Laughing gas all roundby Bill Ralston
TV3 needs a dose of what its rival dishes up for <em>Breakfast.</em>
Life is odd. Particularly on television. There are many things on the box that have begun to puzzle me of late. For example, after many years of contentedly watching television news bulletins, I’ve suddenly noticed something weird about the 3 News political team in Parliament‘s press gallery. It gradually dawned on me that Duncan Garner and his Batman and Robin-type sidekick, Patrick Gower, had adopted a Jonny Wilkinson delivery style when talking to camera. They both stand much like the former England fly half before he took a kick at goal. Hands clenched in front, torso bent forward at the waist, bottom thrust back at an alarmingly pert angle, staring fixedly ahead presumably envisioning the ball slotting between the posts. At any moment I expect them suddenly to take several quick paces in a small arc and boot the cameraman in the goolies.

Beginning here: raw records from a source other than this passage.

(** [df.melt(id_vars=id, var_name=.., value_name=value_name)]: the [id]
    column is repeated beside every other column, one block of rows per
    column, in column order.  A column already called [value_name] is
    refused, so is a frame without the [id] column, and so is one with
    two columns labelled [id].  The cells are carried over as the values
    they are: that pandas stores the stacked column under one dtype (an
    [int] beside a column of floats comes out as the float of the same
    value) is not modelled, nor are the texts of pandas' errors. *)
Definition melt (df : frame) (id value_name : string) : outcome (list long_row) :=
  if has_column value_name df
  then Err (Exn ValueError "value_name cannot match an element in the DataFrame columns.")
  else
    match filter (fun c => key_eqb (fst c) (VStr id)) df with
    | [] => Err (Exn KeyError "The following id_vars or value_vars are not present in the DataFrame")
    | [id_column] =>
        Ok (flat_map (block (snd id_column))
                     (filter (fun c => negb (key_eqb (fst c) (VStr id))) df))
    | _ :: _ :: _ => Err (Exn ValueError "id_vars column is not unique")
    end.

Although I would be the last to advocate that kind of behaviour against hard-working film crew, I find myself nightly willing Garner and Gower to do it. It seems to be having some effect. Lately I’ve noticed both men have begun swaying slightly forward on the balls of their feet as if they might launch themselves forward. I believe it is only a matter of time now until they do so. Curiously their gallery colleague, the angelic Tova O’Brien, has spurned the Wilkinson stance, but she does clasp her hands in front of her like a pixie chorister and I always expect her to burst into the Hallelujah chorus before she throws back to the studio. I hasten to add that these sorts of oddities are not restricted to TV3.
I’ve come to believe that Jim Hickey thinks I’m suffering memory loss or some sort of dementia as he keeps telling me the same thing over and over. At the start of the TV1 bulletin he tells me about the weather, halfway through he pops up to tell me about it again and then, just as the bulletin ends, he’s back once more to yak on about the weather. Enough already – I know it’s raining. You’ve told me that before – besides I can hear it on the roof. Incidentally, Hickey’s stance on camera is more like a bantamweight boxer, he leans forward on one leg, sways to the side and backwards before lurching forward again in a feint, duck, weave type of fashion. Perhaps he can see, in the corner of the studio, Paddy Gower about to run at him for that kick in the groin.
The Breakfast show has its own foibles. I’ve come to believe everyone on the programme is on nitrous oxide. Apart from Rawdon Christie. The rest of them are always laughing hysterically at each other; at times even Peter Williams raises a crusty grin. In the lovely Petra Bagust’s case, the smiles are probably the joy of knowing that soon she won’t have to get up at 3.30am any more. Nadine Chalmers-Ross, the money-watcher, beams ear to ear as she laments the state of the dollar while Tamati Coffey and Sam Wallace alternate at outdoor locations to chortle about the weather, which I already know about because Hickey repeatedly told me the night before. Christie seems to have missed out on the medication as he sits on the couch wearing the dyspeptic expression of a man who has finally come to the conclusion that his dog nearby has just farted.
Away from the happy clappy fun park that is TV1 in the morning, on TV3’s Firstline Rachel Smalley inhabits a much more dour world where wars happen, natural disasters strike and people run for president in America. She is accordingly serious, except when Sam Ackerman the sports reader cracks a sporting bon mot. Then she will raise an eyebrow. Just one. I think Firstline needs some of the gas Breakfast has been hogging. It could share it with Garner and Gower, which might spare the cameraman bodily harm.